The Tuareg rebellion ended in 2015 with the Algiers peace accord, but because it has never been fully implemented, the conflict between former rebels and the government has festered.
With Mali’s military junta taking a more adversarial approach in recent months, some fear that violent confrontations are on the horizon.
Amadou Albert Maïga, a member of the National Transition Council that acts as a legislative body for the unelected government, recently said the Malian army would act soon.
“War is inevitable in Kidal,” he said during a live broadcast on Facebook in February.
Maïga indicated that the army was planning operations to restore government authority over Kidal, a strategic city in the north that has been controlled by a coalition of former rebels since 2013.
One member of the junta, Malian Minister of National Reconciliation Col. Ismaël Wagué, has seen his relationship with that coalition — the Coordination of Azawad Movements (CMA) — deteriorate with his every accusation of violations of the peace agreement.
The Algiers accord ended years of hostilities with largely ethnic Tuareg armed groups that fought for independence in northern Mali beginning in 2012, a conflict that was stoked by militant Islamist extremists who also are based in the deserts of the North.
Today, the Malian junta led by transitional president Col. Assimi Goïta has shown an unwillingness to negotiate. Weighing in with its continental reputation for mediation, neighboring Algeria recently proposed a meeting in neutral territories. Goïta rejected the overture.
In response, the former Tuareg rebels withdrew from the commission in charge of finalizing Mali’s new constitution.
“Today, the dialogue is totally broken, and each is waiting for the other to take action that will mark the final break, so as not to be the one who will have shattered the peace agreement,” a source told The Africa Report online news magazine.
“Relations between Bamako and the North are historically complicated, but the current authorities are particularly hostile to the former rebels.”
After withdrawing from the constitutional commission, the ex-rebels announced in a February 8 statement that they had “decided to merge the movements that make up the CMA into a single political and military entity.”

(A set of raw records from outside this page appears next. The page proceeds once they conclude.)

(* ===== verification/Prelude.v ===== *)
(** * SudoOS: a verification library

    SudoOS ([src/]) is a 64-bit x86 teaching kernel with a RAM file system, a
    round-robin scheduler, user processes and a small C library for them.  This
    library models its C code as executable state transformers and proves what each
    part promises to the others.

    ** Conventions

    - A C function is a Definition or Fixpoint of the same name.  Code with effects is
      in the state monad [M St A] below: it takes a state to a result and a state, or
      to [Crash] with the fault (access outside an object or through NULL, page
      fault, division by zero, a [hlt] loop).  A postcondition [wp m s Q] says that
      [m] returns from [s], without a fault, in a result and state that satisfy [Q].
    - Integers are [Z]; [u8] to [u64] and [i32] write out the wrap-around wherever the
      C expression can leave its range.  Pointers are their 64-bit values, 0 is NULL.
    - Loops without a structural bound take fuel and answer [OutOfFuel] when it is
      spent, which no theorem accepts as a result: every theorem about such a function
      says that it returns.  The fuel is part of the caller's definition where the code
      bounds it (the length of a string, the number of areas, the room of the heap) and
      one more than that bound, so it is enough.
    - Port writes, [invlpg], [mov cr3], [cli], [sti], [hlt], context switches and
      console lines are recorded as events ([Traced]), newest first.
    - Uninitialised memory is an argument called [junk...] of the code that reads it.

    ** Files, and the code they model

    - [Prelude] (this file): integers, the monad and its rules, list and bit lemmas.
    - [Layout]: address-space constants and alignment macros ([mm/pmm.h]).
    - [Frames]: the interface of a physical frame allocator ([FrameAlloc]).
    - [Pmm]: the bitmap allocator of [mm/pmm.c] and its boot ([pmm_init]); implements
      [FrameAlloc].  A state is the bitmap with its counters and cursor.
    - [Paging]: [mm/paging.c].  A state is the frame allocator and the words of memory
      by address in the direct map; [translate] is the MMU's walk, [pt_wf] says a tree
      of tables is well formed, [keeps] and [space_kept] what a mapping leaves alone.
    - [CString], [UserLib]: the kernel's [lib/string.c] and the user's [lib/string.c],
      [stdio.c] and [atoi] of [stdlib.c].
    - [Malloc]: [malloc] and [free] of [stdlib.c] and [sbrk], with the headers as bytes
      of the process's memory, over an interface of memory and [brk] ([UserMem], with
      the laws [BrkHeap]); [Userheap] proves those laws of [sys_brk] and the page tables.
    - [Ramfs]: [fs/ramfs.c], all operations, over lists of inodes and open files and an
      interface to the heap ([Kmalloc]); [Fsheap]: [ramfs_init], and the kernel heap as
      an implementation of that interface.
    - [Shell]: [usr/shell.c] and [usr/usrmain.c] over an interface of system calls
      ([UserSys]); [Ls]: that interface on [Ramfs], and the command [ls].
    - [Klist]: [lib/list.h], intrusive rings over a store of links ([LinkStore]).
    - [Sched]: process blocks ([proc/proc.h]), [proc/sche.c], [arch/timer.c] and
      [kthread_exit]; [Debugproc]: [debug_proc] of [main.c].
    - [Arch]: GDT, TSS, IDT, PIC and timer programming ([arch/gdt.c], [idt.c],
      [timer.c]).
    - [Keyboard]: [drivers/keyboard.c] over an interface to the console ([KbdEnv]).
    - [Kheap]: [kmalloc] and [kfree] of [mm/pmm.c] over an interface to the page tables
      ([KernelPages]), which [Paging] implements.
    - [Debugmm]: [mm/debug_mm.c].
    - [Font], [Console]: [drivers/font.h] and [drivers/console.c] down to the pixels;
      [Terminal]: console and interrupt table as an implementation of [KbdEnv].
    - [Range]: what mapping a run of pages does, the loop of [mm_map_range] and
      [kstack_init].
    - [Kstack]: kernel stacks ([kstack_init], [kstack_free] of [mm/pmm.c]).
    - [Vaccess]: loads and stores of kernel code through CR3's page tables; [Stack] the
      words of a kernel stack, which every address space shares.
    - [Vmm]: [mm/vmm.c], address spaces over heap, lists and page tables; [Vmmcopy]
      the theory of [mm_alloc] and [mm_copy].
    - [Proc]: [proc/proc.c] and [lib/elf.h]: the first process, kernel threads, user
      processes from ELF images, [fork], release.  Contexts and trap frames are words
      on the stacks.  [Spawn] is the invariant of the processes ([procs_ok]) with
      [proc_init] and [kthread_create]; [Fork] is [sys_fork]; [Userpage] (writing the
      pages of another space through it), [Loader] ([load_segments]) and [Userproc]
      ([create_user_process]) are the theory of user processes.
    - [Boot], [Kmain], [Machine]: [main.c]: [mm_init] and the calls up to [proc_init]; the
      end of [kmain]; [kernel_init] and [kmain] over the state of all components.
    - [Syscall]: [arch/interrupts.c] and the wrappers of [usr/lib/syscall.c] over an
      interface of kernel operations ([KernelOps]); [sys_brk] over [Vmm].

    States nest as the subsystems do: processes over address spaces over the kernel
    heap over the page tables over the frame allocator, each file running the
    operations of the one below with [zoom].  [Machine] puts them next to tables, console,
    keyboard and files: a component there sees its part of the machine, works on it and
    leaves its events to the one trace.

    ** Theorems

    - Memory: the allocator never hands out a frame twice and protects its bitmap;
      mapping changes one page and nothing else; the boot map; releasing a space gives
      back exactly its frames; [kmalloc] keeps the heap a tiling of disjoint blocks;
      [mm_map_range] and [brk] map fresh frames, one for each page; kernel stacks are
      guarded; [malloc] over [brk] keeps allocations apart and their bytes in place, for
      blocks that fill their pages.
    - Processes: [proc_init] establishes and [kthread_create] and [sys_fork] keep the
      invariant that every process is a heap block with a PID of its own, in the process
      list, and the ready ones in the queue [schedule] works on; a new thread's stack
      enters its function, a forked child has a deep copy of the pages its parent has
      mapped, in frames of its own, and a trap frame that differs in rax only; a user
      process made from an ELF image has every byte of its segments and a stack that
      enters it; [schedule] refines an abstract round robin on that queue; every ready
      process gets the processor in time.
    - The boot: from power-on and the answers of the boot loader, [kmain] gets to the
      first user process without a fault, and every component is in order then.
    - Files: creation, directories, working directory and data round trips.
    - The shell: its line editor, a round as the interpretation of the words of a line,
      and [ls] as the text of a directory whatever buffers it comes in.
    - Devices and text: keyboard and console refine a queue and a picture of the
      history; number and string routines meet their specifications.
    - System calls: what every wrapper but [sbrk] runs, with which arguments, and what
      comes back.
    - Some theorems state what the code does where that is surely not what it means
      to do (heap growth, a lone process, stale areas, a remapped break); the manifest
      lists them as findings.

    ** Not modelled

    Assembly ([*.S], the inline assembly of [x86_64.h]) beyond the events above;
    [limine.h] beyond the answers [Machine] takes; the busy wait [sleep] of [timer.c],
    which nothing calls; the release of a process is modelled
    and run, but nothing is proved of it (no code path of the kernel reaps a process);
    the system call table works on an interface of operations ([KernelOps]), whose
    parts are proved in their files; console lines of the boot are events, and printing
    is verified in [Console]; compilers' choices, caches and the TLB; interrupts that
    arrive inside another kernel path (the kernel takes no locks: [schedule] and
    [kthread_exit] run with interrupts off, the rest is modelled as uninterrupted). *)
From Stdlib Require Export ZArith Lia.
From stdpp Require Export base tactics numbers list gmap strings.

“This is a very important phase we have just entered, because the Movement’s demographic had been calling for it for a long time,” CMA member Mohamed Elmaouloud Ramadane told Radio France International after posting the statement on his Twitter account.
“So, it’s a fact today. It’s a new deal. It’s a new departure.”
Mali’s military rulers responded by accusing the CMA of “increasingly obvious collusion with terrorist groups.”
In a February 24 letter to Algerian Foreign Minister Ramtane Lamamra, Wagué wrote:
“The behavior of certain movements is an obstacle to peace. The government, while remaining committed to the intelligent implementation of the agreement, will automatically reject any accusation that would hold it responsible for the possible consequences of [its] violation.”
Experts such as conflict mediation researcher Ferdaous Bouhlel warn that the charged rhetoric threatens a return to war.
“The more the state neglects or abandons the space for dialogue, the more the implementation of the agreement is endangered, the more the armed movements tend to unify their forces and secure their region,” she told Jeune Afrique in 2022.